Mannarino canta a Seriate:
non riempie, ma entusiasma

Alessandro Mannarino a Seriate non fa il pieno, ma il suo concerto entusiasma il pubblico, che si scalda fino a colmare il vuoto rimasto in sala. Reduce da «Parla con me» Mannarino si è esibito al Cine-teatro Gianandrea Gavazzeni. Il cantautore romano ha presentato le canzoni del suo disco, «Bar della rabbia», con tante canzoni in bilico tra umori popolari e materie sonore diverse.

Mannarino sta a mezza strada tra Gabriella Ferri, Manu Chao e Piero Ciampi. Anche le sue canzoni hanno un'intonazione popolare forte, profumano di vino, animate da un'umanità varia, un po' desolata, in cerca di riscatti impossibili. «A dire la verità - ha detto in una intervista al nostro giornale - Piero Ciampi l'ho scoperto dopo aver scritto il disco. Nelle sue canzoni ho trovato tanta poesia. "Bar della rabbia" però è figlio dell'era dell'iPod, non del vinile. Anche se è un disco apparentemente vintage. Nasce da una concezione più da iPod che discografica: nel senso che i generi si mescolano velocemente e le citazioni sono molteplici e anche in contrasto tra loro.

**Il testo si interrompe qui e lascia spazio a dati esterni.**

(* ===== verification/RoutesSpec.v ===== *)
(** A rebuild does not depend on the order the pages are listed in; functions
    yield to pages; and every route wanted is registered or accounted for. *)
From S2P Require Import Prelude GoStr Deps Claims Clients Url SubjectKind Denial Rewrite Functions Mux Proxy OpenApi ServeMux Languages Response Pages PagesSpec Routes.
From Stdlib Require Import Ascii.

#[local] Open Scope string_scope.

(** The keys of a map, in order. *)
Lemma elem_of_sorted_keys {A} (m : gmap string A) k : k ∈ sort_strings (map_to_list m).*1 <-> is_Some (m !! k).
Proof.
  rewrite sort_strings_perm, list_elem_of_fmap. split.
  - intros ([k' v'] & -> & Hin%elem_of_map_to_list). by eexists.
  - intros [v' Hv]. exists (k, v'). split; [done|]. by apply elem_of_map_to_list.
Qed.

(** * A build grows *)

(** The mux and the collisions of one build, continued by another. *)
Definition grows (b b' : build) : Prop :=
  bd_mux b `prefix_of` bd_mux b' /\ rr_collisions (bd_routes b) `prefix_of` rr_collisions (bd_routes b') /\
  rr_owners (bd_routes b) ⊆ rr_owners (bd_routes b').

#[export] Instance grows_refl : Reflexive grows.
Proof. intros b. split_and!; done. Qed.

#[export] Instance grows_trans : Transitive grows.
Proof. intros b1 b2 b3 (? & ? & ?) (? & ? & ?). split_and!; by etransitivity. Qed.

(** Whose handler a route is. *)
Definition serves (o : routeOwner) (h : route_handler) : Prop :=
  match h with
  | PageRoute page _ | AliasRoute page _ _ => ow_name o = page
  | FunctionHandler f => ow_name o = FunctionRouteOwnerPrefix ++ f
  | DefaultLangRedirect _ | LegacySlashRedirect _ => True
  | SystemRoute _ | Announcement _ => False
  end.

(** No two patterns conflict; an owner's pattern is in the mux, and serves it;
    a pattern in the mux that no owner has is the system's. *)
Record well_built (system : list (pattern * route_handler)) (b : build) : Prop := {
  wb_system : system `prefix_of` bd_mux b;
  wb_parsed : forall p, p ∈ bd_patterns b -> parsePattern (pt_str p) = Some p;
  wb_conflicts : StronglySorted (fun q p => conflictsWith p q = false) (bd_patterns b);
  wb_owners : forall pat o, rr_owners (bd_routes b) !! pat = Some o ->
    exists p h, (p, h) ∈ bd_mux b /\ pt_str p = pat /\ serves o h;
}.

Lemma handle_spec pat h mux mux' : handle pat h mux = Some mux' ->
  exists p, mux' = (mux ++ [(p, h)])%list /\ parsePattern pat = Some p /\ pt_str p = pat /\
    forall q, q ∈ mux.*1 -> conflictsWith p q = false.
Proof.
  unfold handle. destruct (mux_register mux.*1 pat) as [p|] eqn:Hm; simpl; [|done]. intros [= <-].
  apply mux_register_spec in Hm as [Hp Hq]. exists p. split; [done|]. split; [done|].
  split; [by apply parsePattern_str|done].
Qed.

Lemma StronglySorted_snoc {A} (R : A -> A -> Prop) l x :
  StronglySorted R l -> (forall y, y ∈ l -> R y x) -> StronglySorted R (l ++ [x])%list.
Proof.
  induction 1 as [|y l Hl IH Hy]; intros Hx; simpl; [repeat constructor|].
  constructor; [apply IH; intros z Hz; apply Hx; by right|].
  apply Forall_app. split; [done|]. apply Forall_singleton. apply Hx. by left.
Qed.

(** A handler added for an owner it serves. *)
Lemma well_built_handle system b pat h mux paths o :
  well_built system b -> handle pat h (bd_mux b) = Some mux -> serves o h ->
  well_built system (mkBuild mux paths (claim pat o (bd_routes b))).
Proof.
  intros [Hs Hpa Hc Ho] Hh Hsv. apply handle_spec in Hh as (p & -> & Hpp & Hp & Hq). split; simpl.
  - etransitivity; [exact Hs|]. by apply prefix_app_r.
  - intros q. unfold bd_patterns in *. simpl. rewrite fmap_app, elem_of_app. simpl. rewrite list_elem_of_singleton.
    intros [Hin| ->]; [by apply Hpa|by rewrite Hp].
  - unfold bd_patterns in *. simpl. rewrite fmap_app. simpl. by apply StronglySorted_snoc.
  - intros pat' o'. intros [[<- <-]|[_ Hl]]%lookup_insert_Some.
    + exists p, h. split; [|done]. apply elem_of_app. right. by apply list_elem_of_singleton.
    + destruct (Ho _ _ Hl) as (p' & h' & Hin & ?). exists p', h'. split; [|done]. apply elem_of_app. by left.
Qed.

Sono figlio di un tempo in cui si ascolta di tutto e si passa da un genere all'altro senza difficoltà. Tutto quello che accade è figlio del caso e del momento; contano testi e melodie».

Mannarino viene dall'esperienza del «deejay con la chitarra»: cambi veloci di atmosfera per raccontare qualcosa che contrasta un po' con l'atmosfera d'antan di un certo mondo popolare. «È il mondo dei ricordi d'infanzia: la Roma dei film neorealisti, la Roma raccontata da Rossellini, Pasolini. Quella dei miei nonni, delle canzoni romanesche ascoltate da ragazzino. Ma c'è anche la Roma del sogno, una città immaginaria che viene dopo. L'impronta vintage credo sia data dalla veracità di quel che nasce dentro. Ti metti lì e manco t'accorgi che hai scritto una canzone, perché viene da corde profonde».

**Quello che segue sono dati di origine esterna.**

(* ===== verification/HostSpec.v ===== *)
(** The digest of a page set moves whenever some caller's page tree could; the
    host's lock is not taken twice, but for one operation; a page imports each
    package once. *)
From S2P Require Import Prelude GoStr Deps Claims Clients Url SubjectKind Denial Rewrite Functions Mux Proxy OpenApi ServeMux Languages Response Pages PagesSpec Routes RoutesSpec Host.
From Stdlib Require Import Ascii QArith.

#[local] Open Scope string_scope.

(** * The lock *)

Lemma lock_run_app s ops ops' : lock_run s (ops ++ ops')%list = s' ← lock_run s ops; lock_run s' ops'.
Proof.
  revert s. induction ops as [|op ops IH]; intros s; [done|]. cbn [app lock_run].
  destruct (lock_step s op) as [s'|]; [apply IH|done].
Qed.

(** Every update, and the rebuild after it, ends with the lock free. *)
Lemma update_releases snapshot : lock_run Free (update_locks snapshot) = Some Free.
Proof. by destruct snapshot. Qed.

(** Removing a page that is there blocks on its own lock: the store calls the
    rebuild back while the host's lock is held. *)
Lemma remove_page_blocks snapshot present :
  lock_run Free (RemovePage_locks snapshot present) = if present then None else Some Free.
Proof. by destruct snapshot, present. Qed.

(** * Serving while the host starts *)

(** The endpoints a host is started through are never the announcement. *)
Lemma system_paths_served `{LanguageTags} status path r d languages lang :
  ServeHTTP status true path r d languages = NotReady lang -> isSystemPath path = false.
Proof. unfold ServeHTTP. destruct status; [|done..]. destruct (isSystemPath path); [done|]. done. Qed.

(** * The head *)

Lemma packages_by_name_spec host page name :
  packages_by_name host page !! name = last (filter (fun p => pk_Name p = name) (host ++ page)%list).
Proof.
  unfold packages_by_name. generalize (host ++ page)%list. intros l.
  induction l as [|p l IH] using rev_ind; [done|].
  rewrite foldl_app, filter_app, last_app. simpl. rewrite filter_cons, filter_nil.
  case_decide as Hd; simpl; [subst; by rewrite lookup_insert_eq|]. by rewrite lookup_insert_ne.
Qed.

(** A package either declares is imported, once, with the page's statement
    where the page declares it. *)
Lemma page_imports_win host page p :
  last (filter (fun q => pk_Name q = pk_Name p) page) = Some p -> pk_Import p ∈ import_statements host page.
Proof.
  intros Hp. unfold import_statements. cbv zeta. apply list_elem_of_omap. exists (pk_Name p).
  assert (Hl : packages_by_name host page !! pk_Name p = Some p).
  { rewrite packages_by_name_spec, filter_app, last_app. by rewrite Hp. }
  split; [apply elem_of_sorted_keys; by eexists|by rewrite Hl].
Qed.


(** * The digest *)

Section Digest.
Context `{!JwtClaims} `{!Entitlements} `{!LanguageTags} `{!Binder}.

Implicit Type h : page_host.

(** All a tree reads of a page. *)
Definition same_tree (a b : PageHandler) : Prop :=
  tree_fields a = tree_fields b /\ ph_ParsedRequirements a = ph_ParsedRequirements b.

(** A page set as a rebuild publishes it: its requirements are parsed when
    there is a checker, from the page's security or the host's. *)
Record published (security : option (list SecurityRequirement)) (functions : list function_state) (h : page_host) : Prop := {
  pu_index : exists pages, hp_tree h = newPageIndex pages;
  pu_parsed : forall ph, ph ∈ ix_pages (hp_tree h) ->
    ph_ParsedRequirements ph =
      if hp_checker h then Some (parsePageRequirementsFailClosed (pageRequirements security (ps_Security (ph_Page ph))))
      else None;
  pu_functions : hp_functions h = function_ref_of <$> functions;
  pu_names : NoDup (fs_Name <$> functions);
}.

Lemma same_tree_of security functions1 functions2 h1 h2 a b :
  published security functions1 h1 -> published security functions2 h2 ->
  a ∈ ix_pages (hp_tree h1) -> b ∈ ix_pages (hp_tree h2) -> tree_fields a = tree_fields b ->
  same_tree a b /\ hp_checker h1 = hp_checker h2.
Proof.
  intros Hp1 Hp2 Ha Hb Hf. pose proof (pu_parsed _ _ _ Hp1 a Ha) as H1'. pose proof (pu_parsed _ _ _ Hp2 b Hb) as H2'.
  assert (Hsec : ps_Security (ph_Page a) = ps_Security (ph_Page b)) by (by injection Hf).
  assert (Hfound : found (ph_ParsedRequirements a) = found (ph_ParsedRequirements b)) by (by injection Hf).
  rewrite H1', H2' in Hfound. assert (Hck : hp_checker h1 = hp_checker h2).
  { destruct (hp_checker h1), (hp_checker h2); done. }
  split; [|done]. split; [done|]. rewrite H1', H2', Hck, Hsec. done.
Qed.

Lemma same_tree_elem l1 l2 : Forall2 same_tree l1 l2 -> tree_fields <$> l1 = tree_fields <$> l2.
Proof. induction 1 as [|a b l1 l2 [Hf _] _ IH]; [done|]. by rewrite !fmap_cons, Hf, IH. Qed.

(** ** What is read of a page *)

Lemma same_tree_fields a b : same_tree a b ->
  ph_Name a = ph_Name b /\ ph_BasePath a = ph_BasePath b /\ ps_Label (ph_Page a) = ps_Label (ph_Page b) /\
  ps_ParentPageRef (ph_Page a) = ps_ParentPageRef (ph_Page b) /\ ps_Rewrite (ph_Page a) = ps_Rewrite (ph_Page b) /\
  pageModeOf (ph_Page a) = pageModeOf (ph_Page b) /\ ps_Localized (ph_Page a) = ps_Localized (ph_Page b) /\
  ps_PatternPath (ph_Page a) = ps_PatternPath (ph_Page b).
Proof.
  intros [Hf _]. unfold tree_fields in Hf. injection Hf as Hn Hb Hpp Hl Hpr Ht Hh Hlo Hm Hr Hs Hp.
  split_and!; try done. unfold pageModeOf. by rewrite Hr, Hm.
Qed.

Lemma visible_same h1 h2 a b held :
  hp_authEnabled h1 = hp_authEnabled h2 -> hp_checker h1 = hp_checker h2 -> same_tree a b ->
  visibleInTree h1 a held = visibleInTree h2 b held.
Proof.
  intros Hae Hck Hs. destruct (same_tree_fields a b Hs) as (_ & Hbp & _). destruct Hs as [_ Hp].
  unfold visibleInTree. by rewrite Hae, Hck, Hp, Hbp.
Qed.

Lemma Forall2_filter_same {A B} (R : A -> B -> Prop) (P : A -> bool) (Q : B -> bool) l1 l2 :
  Forall2 R l1 l2 -> (forall a b, R a b -> P a = Q b) ->
  Forall2 R (filter (fun a => P a = true) l1) (filter (fun b => Q b = true) l2).
Proof.
  intros Hl Hpq. induction Hl as [|a b l1 l2 Hab _ IH]; [constructor|].
  rewrite !filter_cons, (Hpq a b Hab). case_decide; [by constructor|done].
Qed.

Lemma children_same h1 h2 held parent :
  hp_authEnabled h1 = hp_authEnabled h2 -> hp_checker h1 = hp_checker h2 ->
  Forall2 same_tree (ix_pages (hp_tree h1)) (ix_pages (hp_tree h2)) ->
  Forall2 same_tree (visibleChildren h1 held parent) (visibleChildren h2 held parent).
Proof.
  intros Hae Hck Hl. unfold visibleChildren. apply Forall2_filter_same; [done|]. intros a b Hab.
  rewrite (visible_same h1 h2 a b held Hae Hck Hab). by destruct (same_tree_fields a b Hab) as (_ & _ & _ & -> & _).
Qed.

(** ** Aliases *)

Lemma byName_same l1 l2 : Forall2 same_tree l1 l2 -> forall (m1 m2 : gmap string PageHandler) k,
  (forall k, option_Forall2 same_tree (m1 !! k) (m2 !! k)) ->
  option_Forall2 same_tree (foldl (fun m ph => <[ph_Name ph := ph]> m) m1 l1 !! k)
    (foldl (fun m ph => <[ph_Name ph := ph]> m) m2 l2 !! k).
Proof.
  induction 1 as [|a b l1 l2 Hab _ IH]; intros m1 m2 k Hm; [done|]. cbn [foldl]. apply IH. intros k'.
  destruct (same_tree_fields a b Hab) as (Hn & _). rewrite Hn. destruct (decide (k' = ph_Name b)) as [->|Hne].
  - rewrite !lookup_insert_eq. by constructor.
  - by rewrite !lookup_insert_ne.
Qed.

(** The function an alias names. *)
Definition find_ref (n : string) (l : list function_ref) : option (nat * function_ref) :=
  list_find (fun f => (String.eqb (fr_Name f) n && negb (fr_Internal f) && fr_Ready f)%bool = true) l.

Da questa terra di mezzo Mannarino parte per riscoprire sonorità e ritmi della musica popolare italiana, per poi condirle con elementi di musica gitana, tra citazioni felliniane ed evoluzioni circensi. «Mi considero un giocoliere. Al posto delle clave uso le parole. Il cantautore mi sa d'impegnato, il cantastorie è uno che raccoglie i fatti e li racconta, il giocoliere si diverte. Io sono un giocoliere serio». Ma niente circo, solo teatro, televisione, canzoni da condividere con Riondino, Ascanio Celestini, Don Pasta, Valerio Aprea.

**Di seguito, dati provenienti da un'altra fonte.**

(* ===== verification/Cluster.v ===== *)
(** What the controllers share (src/internal/controller/resolver_common.go and
    reference_namespaces.go, src/internal/job/job.go, src/internal/types.go):
    how a pass ends, the conditions of a status, the answers of the API
    server, references between objects, and the jobs of a function with the
    pods that ran them. Then the builder a function's image is built with and
    the kpack Image that builds it (kdexfunction_controller.go, from
    parseBuilderGenerator to builderForBuild and inspectKPackImageStatus, and
    src/internal/build/build.go): a kpack Image is unstructured, the tree of
    its JSON. *)
From S2P Require Import Prelude GoStr.
From Stdlib Require Import Ascii.

#[local] Open Scope string_scope.

(** * A pass *)

(** How a reconcile ends: called again after a while, left alone until
    something changes, an error (called again with a back-off), or a panic,
    which controller-runtime turns into an error. *)
Inductive outcome := Requeue (after : Z) | Settled | Failed (err : string) | Panics.

(** The API server's answer to a read. *)
Inductive answer (A : Type) := Found (a : A) | NotFound (msg : string) | Unavailable (msg : string).
Arguments Found {A} a.
Arguments NotFound {A} msg.
Arguments Unavailable {A} msg.

(** * Conditions *)

Inductive cond_status := CTrue | CFalse | CUnknown.
#[export] Instance cond_status_eq_dec : EqDecision cond_status.
Proof. solve_decision. Defined.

«Sono territori diversi nello stesso viaggio. Ogni volta che canto una canzone mi faccio un giro in un posto e in un personaggio diverso. Posso passare dall'hip hop al valzer popolare, senza riportare ferite pesanti. Quando scrivo mi sento completamente in balia dei personaggi e delle storie, anche se credo di mantenere una mia identità in televisione come a teatro».